Work order: Below are the records; give again exactly the line with "(∀ n, n < length locked", the line with "- unfold commit, update_where, taken.", and each line that lies between them, and nothing besides.

Dataset excerpts
(* ===== verification/Scheduler.v ===== *)
(** * The scheduler (internal/dag/dagScheduler.go)

    Once a minute the DAGs that are due are taken from the database, which
    advances their schedule, and a DagRun object is created for each of them, with
    a bounded number of attempts. *)

From S2P Require Import Prelude Api Store SqliteDag Database StoredDag TaskRelease DagManager Controllers.
Import DagDb Calls.
Local Open Scope kontroler_scope.

(** A DagRun object as it is created. *)
Record NewDagRun := mkNewDagRun {
  nd_APIVersion : string;
  nd_Kind : string;
  nd_Name : string;
  nd_Namespace : string;
  nd_Labels : gmap string string;
  nd_Spec : DagRunSpec
}.

(** The client that creates objects of the library's untyped kind [U], the source
    of UUIDs, and the wait: whether it ended before the context was cancelled. *)
Class DynamicClient (U C : Type) := {
  uuid_NewString : M C string;
  dagruns_Create (namespace : string) (obj : U) : M C unit;
  time_After (ms : Z) : M C bool
}.

(** [strings.ToLower], on ASCII. *)
Definition lower_ascii (c : Ascii.ascii) : Ascii.ascii :=
  let n := Ascii.nat_of_ascii c in
  if bool_decide (65 <= n)%nat && bool_decide (n <= 90)%nat then Ascii.ascii_of_nat (n + 32) else c.

Fixpoint ToLower (s : string) : string :=
  match s with
  | EmptyString => EmptyString
  | String c rest => String (lower_ascii c) (ToLower rest)
  end.

Module Scheduler.

Definition apiVersion : string := "kontroler.greedykomodo/v1alpha1".
Definition kind : string := "DagRun".
Definition createdBy : string := "app.kubernetes.io/created-by".
Definition createdByValue : string := "konductor-operator".

Definition maxCreateDagRunRetries : nat := 5.
(** Milliseconds. *)
Definition initialRetryBackoff : Z := 500.

Definition shouldRetryCreateDagRun (err : GoError) : bool :=
  let msg := ToLower (err_Error err) in
  if contains "failed calling webhook" msg && contains "connection refused" msg then true
  else if contains "failed calling webhook" msg && contains "i/o timeout" msg then true
  else if contains "service unavailable" msg then true
  else false.

Definition CreateDagRunObject (dagInfo : DagInfo) (name : string) : NewDagRun :=
  mkNewDagRun apiVersion kind name (di_Namespace dagInfo) {[ createdBy := createdByValue ]}
    (mkDagRunSpec (di_DagName dagInfo) []).

(** Doubled up to five seconds. *)
Definition next_backoff (backoff : Z) : Z :=
  if bool_decide (backoff < 5000)%Z then
    let backoff := (backoff * 2)%Z in
    if bool_decide (5000 < backoff)%Z then 5000%Z else backoff
  else backoff.

Section scheduler.
Context {U D C L : Type} `{DagManager D} `{DynamicClient U C} (ToUnstructured : NewDagRun → result U).

(** The loop, with the number of attempts that are left. *)
Fixpoint attempt_loop (left : nat) (backoff : Z) (namespace : string) (obj : U) : M C unit :=
  match left with
  | O => mret tt
  | S left' =>
      r ← try (dagruns_Create namespace obj);
      match r with
      | Ok _ => mret tt
      | Err e =>
          if bool_decide (0 < left') && shouldRetryCreateDagRun e then
            waited ← time_After (U := U) backoff;
            if waited : bool then attempt_loop left' (next_backoff backoff) namespace obj
            else mret tt
          else mret tt
      end
  end.
(** No statement of another worker has the row. *)
Lemma held_not_locked w until r s b :
  server_inv s → silent w s → (sv_now s < until)%Z → r ∈ sv_rows s → held_by w until r →
  b ∈ sv_running s → trn_task_run_id r ∉ rn_locked b.
Proof.
  intros [Hids Hlocks Htime Hguard] Hsil Hnow Hr Hheld Hb Hid.
  destruct (Hguard b _ Hb Hid) as (r' & Hr' & Hid' & Hg).
  assert (r' = r) as ->.
  { pose proof (where_key trn_task_run_id _ _ Hids Hr) as E.
    assert (r' ∈ where_ (λ y, bool_decide (trn_task_run_id y = trn_task_run_id r)) (sv_rows s)) as Hin
      by (apply elem_of_where; by rewrite bool_decide_eq_true_2).
    rewrite E in Hin. by apply list_elem_of_singleton in Hin. }
  rewrite (held_excludes w until) in Hg; [done|by apply Hsil| |done].
  apply Htime in Hb. lia.
Qed.

(** What a claiming statement leaves. *)
Lemma claim_commits w until l1 l2 a rows now id :
  server_inv (mkServer rows now (l1 ++ a :: l2)) → claims_until w a until → id ∈ rn_locked a →
  ∃ r, r ∈ commit a rows ∧ trn_task_run_id r = id ∧ held_by w until r.
Proof.
  intros Hinv Hc Hid. destruct Hinv as [_ _ _ Hguard]; simpl in *.
  destruct (Hguard a id) as (r & Hr & <- & Hg); [by apply elem_of_middle; left|done|].
  exists (effect (rn_statement a) (rn_now a) r).
  split; [|split; [apply effect_id|]].
  - apply elem_of_update_where. exists r. split; [done|]. unfold taken.
    by rewrite bool_decide_eq_true_2, Hg by done.
  - unfold claims_until in Hc. destruct (rn_statement a); try done; destruct Hc as [<- ->];
      simpl in Hg; split_and!; simpl; try done;
      unfold candidate, claimable, free_to_claim in Hg;
      rewrite !andb_true_iff, ?bool_decide_eq_true in Hg; tauto.
Qed.

(** ** A statement run alone *)

Lemma lock_rows st now L rows locked :
  (∀ r, r ∈ L → r ∈ rows ∧ guard st now r = true) →
  NoDup (locked ++ (trn_task_run_id <$> L)) →
  (∀ n, n < length locked + length L → room st n) →
  rtc step (mkServer rows now [mkRunning st now locked])
    (mkServer rows now [mkRunning st now (locked ++ (trn_task_run_id <$> L))]).
Proof.
  revert locked. induction L as [|r L IH]; intros locked HL Hnd Hroom.
  { simpl. by rewrite app_nil_r. }
  rewrite fmap_cons in *.
  eapply rtc_l.
  - destruct (HL r) as [Hr Hg]; [left|].
    apply (step_lock rows now [] [] (mkRunning st now locked) r); [done|done| |apply Hroom; simpl; lia].
    unfold locked_ids. simpl. rewrite app_nil_r. intros Hin.
    apply NoDup_app in Hnd as (_ & Hd & _). apply (Hd _ Hin). left.
  - unfold with_lock. simpl.
    replace (locked ++ trn_task_run_id r :: (trn_task_run_id <$> L))
      with ((locked ++ [trn_task_run_id r]) ++ (trn_task_run_id <$> L)) in * by by rewrite <- app_assoc.
    apply IH; [|done|].
    + intros x Hx. apply HL. by right.
    + intros n Hn. apply Hroom. rewrite length_app in Hn. simpl in *. lia.
Qed.

(** The changes of a statement that locks the rows [L] and commits. *)
Lemma run_alone st now L rows :
  NoDup (trn_task_run_id <$> L) → (∀ r, r ∈ L → r ∈ rows ∧ guard st now r = true) →
  (∀ n, n < length L → room st n) →
  rtc step (mkServer rows now [])
    (mkServer (commit (mkRunning st now (trn_task_run_id <$> L)) rows) now []).
Proof.
  intros Hnd HL Hroom. eapply rtc_l; [apply (step_begin rows now [] [] st)|].
  eapply rtc_r; [by apply (lock_rows st now L rows [])|].
  apply (step_commit rows now [] []).
Qed.

(** A statement that takes all the rows it wants. *)
Lemma run_all st now rows :
  NoDup (trn_task_run_id <$> rows) → (∀ n, room st n) →
  rtc step (mkServer rows now []) (mkServer (update_where (guard st now) (effect st now) rows) now []).
Proof.
  intros Hnd Hroom.
  replace (update_where (guard st now) (effect st now) rows)
    with (commit (mkRunning st now (trn_task_run_id <$> where_ (guard st now) rows)) rows).
  - apply run_alone; [by apply NoDup_where| |auto]. intros r [??]%elem_of_where. done.
  - unfold commit, update_where, taken. simpl. apply list_fmap_ext. intros i r Hr.
    apply list_elem_of_lookup_2 in Hr. destruct (guard st now r) eqn:E; [|by rewrite andb_false_r].
    rewrite bool_decide_eq_true_2; [done|]. by apply list_elem_of_fmap_2, elem_of_where.
Qed.

Lemma take_where_sub {A} n (p : A → bool) (l : list A) x : x ∈ take n (where_ p l) → x ∈ l ∧ p x = true.
Proof.
  intros H. assert (x ∈ where_ p l) as [??]%elem_of_where; [|done].
  rewrite <- (take_drop n (where_ p l)), elem_of_app. by left.
Qed.

(** What a call does to the rows: nothing, or the change of its statement. *)
Lemma claim_call_cases st s :
  let rows := tb_Task_Runs (st_tables s) in
  let s' := (claim_call st s).2 in
  st_now s' = st_now s ∧
  (tb_Task_Runs (st_tables s') = rows ∨
   match st with
   | SClaimTasks limit _ _ =>
       (0 <= limit)%Z ∧
       tb_Task_Runs (st_tables s') = commit (mkRunning st (st_now s)
         (trn_task_run_id <$> take (Z.to_nat limit) (where_ (guard st (st_now s)) rows))) rows
   | _ => tb_Task_Runs (st_tables s') = update_where (guard st (st_now s)) (effect st (st_now s)) rows
   end).
Proof.
  destruct st; simpl;
    unfold done, ClaimTasks, ClaimTaskByID, RenewLease, FinalizeClaimToRunning, RecoverExpiredLeases,
      exec_count, update_returning, mbind, M_bind, stmt, gets, modify, mret, M_ret, throw;
    simpl; destruct (default false (head (st_faults s))); simpl; auto.
  - case_bool_decide as Hl; simpl; [by auto|]. split; [done|]. right. split; [lia|].
    reflexivity.
  - by destruct (_ <$> where_ _ _); simpl; auto.
  - by case_bool_decide; simpl; auto.
  - by destruct (_ <$> where_ _ _); simpl; auto.
Qed.

(** ** Properties *)

(** C6: Once the claim of a worker commits - in bulk or by id, while any other
    statements run - the task run stays pending and claimed by it until its
    lease ends: whatever the others begin, lock, commit or roll back, none of
    their statements gets hold of the row. *)
Theorem pg_claims_exclusive (w : string) (until : Z) (rows : list TaskRunRow) (now : Z)
    (l1 l2 : list Running) (a : Running) (id : Z) (s' : Server)
    (Hreach : reachable (mkServer rows now (l1 ++ a :: l2)))
    (Hclaim : claims_until w a until) (Hid : id ∈ rn_locked a) (Hnow : (now < until)%Z)
    (Hsilent : silent w (mkServer (commit a rows) now (l1 ++ l2)))
    (Hs : rtc (others_step w until) (mkServer (commit a rows) now (l1 ++ l2)) s') :
  (∃ r, r ∈ sv_rows s' ∧ trn_task_run_id r = id ∧ trn_status r = "pending" ∧
        trn_claimed_by r = Some w ∧ trn_lease_expires_at r = Some until) ∧
  (∀ b, b ∈ sv_running s' → id ∉ rn_locked b).
Proof.
  pose proof (locks_reachable_inv _ Hreach) as Hinv.
  destruct (claim_commits w until _ _ _ _ _ id Hinv Hclaim Hid) as (r & Hr & <- & Hheld).
  pose proof (locks_step_inv _ _ (step_commit rows now l1 l2 a) Hinv) as Hinv1.
  destruct (held_steps _ _ r _ _ Hinv1 Hs Hsilent Hr Hheld) as (Hinv2 & Hsil2 & Hr2 & Hnow2).
  split; [exists r; destruct Hheld as (? & ? & ?); auto|].
  intros b. apply (held_not_locked w until r s'); try done.
  destruct Hnow2 as [<-|?]; done.
Qed.

Definition demo_rows : list TaskRunRow :=
  [RunDb.new_task_run 1 1 "pending" 0 1; RunDb.new_task_run 1 2 "pending" 0 2].
Definition demo_bulk (w : string) (locked : list Z) : Running :=
  mkRunning (SClaimTasks 10 w 30) 100 locked.

(** Two workers claim in bulk at the same time: the second one skips the row
    that the first one has locked. *)
Lemma pg_claims_exclusive_witness :
  ∃ r, r ∈ commit (demo_bulk "w1" [1%Z]) demo_rows ∧ trn_task_run_id r = 1%Z ∧
    trn_claimed_by r = Some "w1".
Proof.
  assert (reachable (mkServer demo_rows 100 ([] ++ demo_bulk "w1" [1%Z] :: [demo_bulk "w2" [2%Z]])))
    as Hreach.
  { exists (mkServer demo_rows 100 []). split.
    { split; [|done]. apply (bool_decide_unpack _). vm_compute. exact I. }
    eapply rtc_l; [apply (step_begin demo_rows 100 [] [] (SClaimTasks 10 "w2" 30))|].
    eapply rtc_l; [apply (step_begin demo_rows 100 [] [demo_bulk "w2" []] (SClaimTasks 10 "w1" 30))|].
    eapply rtc_l.
    { apply (step_lock demo_rows 100 [] [demo_bulk "w2" []] (demo_bulk "w1" [])
        (RunDb.new_task_run 1 1 "pending" 0 1)); [left|reflexivity| |simpl; lia].
      apply (bool_decide_unpack _). vm_compute. exact I. }
    apply rtc_once.
    apply (step_lock demo_rows 100 [demo_bulk "w1" [1%Z]] [] (demo_bulk "w2" [])
        (RunDb.new_task_run 1 2 "pending" 0 2)); [right; left|reflexivity| |simpl; lia].
    apply (bool_decide_unpack _). vm_compute. exact I. }
  destruct (pg_claims_exclusive "w1" 130 demo_rows 100 [] [demo_bulk "w2" [2%Z]] (demo_bulk "w1" [1%Z])
    1 (mkServer (commit (demo_bulk "w1" [1%Z]) demo_rows) 100 [demo_bulk "w2" [2%Z]]) Hreach)
    as [(r & Hr & Hid & _ & Hby & _) _].
  - split; reflexivity.
  - left.
  - lia.
  - intros b Hb E. apply list_elem_of_singleton in Hb as ->. discriminate E.
  - apply rtc_refl.
  - exists r. auto.
Defined.
Lemma refines_revoke st a t now n tk :
  refines st (mkView a t now n) →
  refines (mkState (sp_accounts st) (delete tk (sp_sessions st)))
    (mkView a (update_where (has_token tk) revoke t) now n).
Proof.
  intros [H1 H2 H3 H4 H5 H6 H7 H8]. simpl in *. split; simpl; auto.
  - by rewrite fmap_update_where.
  - intros r (y & Hy & ->)%elem_of_update_where. destruct (has_token tk y); exact (H5 y Hy).
  - intros t' se. rewrite lookup_delete_Some, H7. split.
    + intros (Hne & r & b & Hr & Hb & Et & Hs). exists r, b. split_and!; try tauto.
      apply elem_of_update_where. exists r. split; [done|].
      unfold has_token. rewrite bool_decide_false; congruence.
    + intros (r & b & (y & Hy & ->)%elem_of_update_where & Hb & Et & Erev & Hs).
      destruct (has_token tk y) eqn:E; [by simpl in Erev|].
      unfold has_token in E. apply bool_decide_eq_false in E.
      split; [congruence|]. exists y, b. unfold session_row. tauto.
  - intros r (y & Hy & ->)%elem_of_update_where. destruct (has_token tk y); exact (H8 y Hy).
Qed.

(** Deleting an account: its tokens may stay, those of the others do. *)
Lemma refines_delete st a t t' now n u :
  refines st (mkView a t now n) → t' `sublist_of` t →
  (∀ r b, r ∈ t → b ∈ a → tok_account_id r = ac_id b → ac_username b ≠ u → r ∈ t') →
  refines (mkState (delete u (sp_accounts st))
             (filter (λ p : string * Session, se_username p.2 ≠ u) (sp_sessions st)))
    (mkView (where_ (λ b, negb (has_username u b)) a) t' now n).
Proof.
  intros [H1 H2 H3 H4 H5 H6 H7 H8] Hsub Hkept. simpl in *.
  assert (Hw : ∀ b, b ∈ where_ (λ b, negb (has_username u b)) a ↔ b ∈ a ∧ ac_username b ≠ u).
  { intros b. rewrite elem_of_where, negb_true_iff. unfold has_username.
    rewrite bool_decide_eq_false. tauto. }
  assert (Hs : ∀ r, r ∈ t' → r ∈ t) by (intros r Hr; by eapply elem_of_sublist).
  split; simpl.
  - by apply NoDup_where.
  - by apply NoDup_where.
  - eapply sublist_NoDup; [exact H3|by apply fmap_sublist].
  - intros b [Hb _]%Hw. auto.
  - auto.
  - intros u' x. rewrite lookup_delete_Some, H6. split.
    + intros (Hne & b & Hb & <- & ->). exists b. split; [by apply Hw|done].
    + intros (b & [Hb Hne]%Hw & <- & ->). split; [done|by exists b].
  - intros tk se. rewrite map_lookup_filter_Some, H7. simpl. split.
    + intros [(r & b & Hr & Hb & Et & Erev & Eid & ->) Hne]. exists r, b. simpl in Hne.
      split_and!; eauto. by apply Hw.
    + intros (r & b & Hr & [Hb Hne]%Hw & Et & Erev & Eid & ->). split; [|done].
      exists r, b. by split_and!; auto.
  - intros r Hr. destruct (H8 r (Hs r Hr)) as (k & rl & Hk & Hsig & Hrl). exists k, rl.
    split_and!; [done..|]. intros b [Hb _]%Hw. auto.
Qed.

Solution to the problem:
  (∀ n, n < length locked + length L → room st n) →
  rtc step (mkServer rows now [mkRunning st now locked])
    (mkServer rows now [mkRunning st now (locked ++ (trn_task_run_id <$> L))]).
Proof.
  revert locked. induction L as [|r L IH]; intros locked HL Hnd Hroom.
  { simpl. by rewrite app_nil_r. }
  rewrite fmap_cons in *.
  eapply rtc_l.
  - destruct (HL r) as [Hr Hg]; [left|].
    apply (step_lock rows now [] [] (mkRunning st now locked) r); [done|done| |apply Hroom; simpl; lia].
    unfold locked_ids. simpl. rewrite app_nil_r. intros Hin.
    apply NoDup_app in Hnd as (_ & Hd & _). apply (Hd _ Hin). left.
  - unfold with_lock. simpl.
    replace (locked ++ trn_task_run_id r :: (trn_task_run_id <$> L))
      with ((locked ++ [trn_task_run_id r]) ++ (trn_task_run_id <$> L)) in * by by rewrite <- app_assoc.
    apply IH; [|done|].
    + intros x Hx. apply HL. by right.
    + intros n Hn. apply Hroom. rewrite length_app in Hn. simpl in *. lia.
Qed.

(** The changes of a statement that locks the rows [L] and commits. *)
Lemma run_alone st now L rows :
  NoDup (trn_task_run_id <$> L) → (∀ r, r ∈ L → r ∈ rows ∧ guard st now r = true) →
  (∀ n, n < length L → room st n) →
  rtc step (mkServer rows now [])
    (mkServer (commit (mkRunning st now (trn_task_run_id <$> L)) rows) now []).
Proof.
  intros Hnd HL Hroom. eapply rtc_l; [apply (step_begin rows now [] [] st)|].
  eapply rtc_r; [by apply (lock_rows st now L rows [])|].
  apply (step_commit rows now [] []).
Qed.

(** A statement that takes all the rows it wants. *)
Lemma run_all st now rows :
  NoDup (trn_task_run_id <$> rows) → (∀ n, room st n) →
  rtc step (mkServer rows now []) (mkServer (update_where (guard st now) (effect st now) rows) now []).
Proof.
  intros Hnd Hroom.
  replace (update_where (guard st now) (effect st now) rows)
    with (commit (mkRunning st now (trn_task_run_id <$> where_ (guard st now) rows)) rows).
  - apply run_alone; [by apply NoDup_where| |auto]. intros r [??]%elem_of_where. done.
  - unfold commit, update_where, taken. simpl. apply list_fmap_ext. intros i r Hr.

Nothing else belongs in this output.